Photo and video equipment store in Brooklyn, NY

Photodom is a Black-owned analog-focused camera store based in Brooklyn, New York. The aim of the store is to create a place for people who appreciate Black photography and make photography gear affordable to communities that do not otherwise have access to them.

== History ==
As a 26-year-old Flatbush resident and photographer, Dominick Lewis founded Photodom. One of Lewis' motivations for opening Photodom is to document the Brooklyn immigrant community and their stories.

When Lewis was eighteen years old, he bought a camera as a graduate present to himself. He dropped out of engineering school to pursue photography, but encountered several career setbacks such as a failed photography business. His lessons from these setbacks helped him focus Photodom to be a bridge for sustaining a community that doesn't typically afford expensive cameras.
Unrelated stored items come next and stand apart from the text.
Lemma call_at_arg s a rest : at_pos s [] (map arg_text (a :: rest)) -> posix_ok env s ->
  drop (Z.to_nat (optind s)) argv0 = a :: rest ->
  exists r s', getopt (Some options0) env s = Some (r, s') /\ reports s [] (arg_text a :: map arg_text rest) r s'.
Proof.
  intros Hat Hpx Hdrop. change (getopt (Some options0) env s) with (call options0 None false FLAG_PERMUTE env s).
  rewrite call_prepared; [|done|pose proof (ap_optind _ _ _ Hat); lia]. rewrite Henv.
  pose proof Hat as [A1 [A2 A3] A4 [(_ & Hp & _)|(? & _)]]; [|done].
  assert (argv0 !! Z.to_nat (optind s) = Some a) as Ha by (by rewrite <- (Nat.add_0_r (Z.to_nat _)), <- lookup_drop, Hdrop).
  pose proof (lookup_lt_Some _ _ _ Ha) as Hlt. pose proof (lookup_arg _ _ Ha) as Hnul.
  assert (drop (S (Z.to_nat (optind s))) argv0 = rest) as Hdrop1 by (rewrite (drop_S _ _ _ Ha) in Hdrop; by simplify_eq).
  assert (Z.of_nat (length rest) = nargc s - optind s - 1) as Hlen.
  { unfold nargc. rewrite A1, <- Hdrop1, length_drop. lia. }
  cbn [scan_args]. change (place (prepared env s)) with (place s). rewrite Hp. change (false || eqc NUL NUL) with true. cbn match.
  change (nargc (prepared env s)) with (nargc s). change (optind (prepared env s)) with (optind s).
  rewrite (proj2 (Z.leb_gt _ _)) by (unfold nargc; rewrite A1; lia).
  assert (argv_at (prepared env s) (optind s) = Some (Some a)) as ->.
  { unfold argv_at, nargc. cbn [nargv prepared set_optarg set_posix]. rewrite A1, (proj2 (Z.leb_le 0 _)), (proj2 (Z.ltb_lt _ _)) by lia. cbn. by rewrite Ha. }
  cbn [mbind option_bind].
  pose proof (stop_reports s (arg_text a :: map arg_text rest) (S (length (map arg_text rest))) A1 ltac:(rewrite length_map; lia)) as Hstop.
  pose proof (fun off c t => cluster_reports s a rest off c t Hat Ha Hdrop1) as Hgo.
  assert (dash_listed options = negb (bool_decide (strchr options "-"%char = None))) as Hdl.
  { unfold dash_listed. destruct (strchr options "-"%char); [done|]. by rewrite bool_decide_eq_false_2 by (intros H; by apply H). }
  change (nonopt_start (prepared env s)) with (nonopt_start s). change (nonopt_end (prepared env s)) with (nonopt_end s).
  rewrite A2, A3. cbn [Z.eqb Pos.eqb negb andb]. unfold deref, advance, place_text. change (drop 0 (arg_text a)) with (arg_text a).
  destruct (arg_text a) as [|d [|c t]] eqn:Et.
  - apply Hstop. by constructor.
  - cbn [char_at nth drop eqc NUL]. destruct (eqc d "-"%char) eqn:Ed.
    + apply eqc_spec_true in Ed as ->. cbn [negb orb]. change (eqc NUL NUL) with true. cbn [andb].
      destruct (bool_decide (strchr options "-"%char = None)) eqn:El.
      * apply Hstop. by constructor.
      * cbn [negb] in Hdl. apply (Hgo 0%nat "-"%char []); [done|done|by intros [_ ?]; congruence|]. intros evs n H. by apply p_lone.
    + apply Hstop. apply p_operand. cbn. intros [= ->]. done.
  - cbn [char_at nth drop]. assert (c <> NUL) as Hc by (intros ->; apply Hnul; right; apply list_elem_of_here).
    rewrite (eqc_nul _ Hc). cbn [andb orb]. rewrite orb_false_r. destruct (eqc d "-"%char) eqn:Ed; cbn [negb].
    + apply eqc_spec_true in Ed as ->. destruct (eqc c "-"%char && eqc _ NUL) eqn:E2.
      * bool_prop. apply eqc_spec_true in H as ->. apply nul_eqc in H0. destruct t as [|x t].
        2:{ cbn in H0. subst x. exfalso. apply Hnul. do 2 right. apply list_elem_of_here. }
        unfold finish. cbn [nonopt_end set_place set_optind prepared set_optarg set_posix]. rewrite A3. cbn [Z.eqb Pos.eqb mbind option_bind].
        eexists _, _. split; [done|]. split; [by right|]. left. split; [done|]. exists (length (map arg_text rest)). split_and!; [by constructor| |done]. cbn. rewrite length_map. lia.
      * apply (Hgo 1%nat c t); [done|cbn; lia| |].
        -- intros [[= -> ->] _]. done.
        -- intros evs n H. apply p_cluster; [|done]. intros [= -> ->]. done.
    + apply Hstop. apply p_operand. cbn. intros [= ->]. done.
Qed.

Lemma call_at_end s : at_pos s [] [] -> posix_ok env s ->
  exists r s', getopt (Some options0) env s = Some (r, s') /\ reports s [] [] r s'.
Proof.
  intros Hat Hpx. change (getopt (Some options0) env s) with (call options0 None false FLAG_PERMUTE env s).
  rewrite call_prepared; [|done|pose proof (ap_optind _ _ _ Hat); lia]. rewrite Henv.
  destruct Hat as [A1 [A2 A3] A4 [(_ & Hp & Ha)|(? & _)]]; [|done]. symmetry in Ha. apply map_eq_nil in Ha.
  assert (optind s = nargc s) as Hi.
  { unfold nargc in *. rewrite A1 in *. pose proof (length_drop argv0 (Z.to_nat (optind s))) as Hl. rewrite Ha in Hl. cbn in Hl. lia. }
  cbn [scan_args]. change (place (prepared env s)) with (place s). rewrite Hp. change (false || eqc NUL NUL) with true. cbn match.
  change (nargc (prepared env s)) with (nargc s). change (optind (prepared env s)) with (optind s).
  rewrite (proj2 (Z.leb_le _ _)) by lia. unfold finish. cbn [nonopt_end nonopt_start prepared set_optarg set_posix set_place].
  rewrite A2, A3. cbn [Z.eqb Pos.eqb negb andb mbind option_bind]. eexists _, _. split; [done|]. split; [by right|]. left.
  split; [done|]. exists 0%nat. cbn. split_and!; [constructor|lia|done].
Qed.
In July 2020, Lewis created a GoFundMe to raise funds for a store and reached their funding goal in less than 48 hours.

Photodom has announced the Photodom Grant Program, a monthly $1,000 grant for artists to invest projects they want to create.

In September 2020, Lewis opened up a brick and mortar shop in Brooklyn with Lewis' friends being the first employees to help with customer service, making clothing, and one friend offering their dark room. Lewis is among other local Black entrepreneurs who turned their hobbies into businesses during the COVID-19 pandemic.

== Reception ==
The community generally supports Photodom's success. Upon the store opening, one customer "waited in line 'for over an hour' but loved how 'nice' everyone was and how affordable the cameras are". A friend of Lewis' shares that their "favorite thing about this is that it's all for the community". Brooklyn-based photographer and staff educator at the Metropolitan Museum of Art, Jeary Payne, comments that, “to see the idea [Lewis] had become tangible is dope and affirming". Moreover, Dee Williams, a Black photographer and former Brooklynite, shares "It’s been a blessing to support and buy from a space that doesn’t see me or my art as an outsider".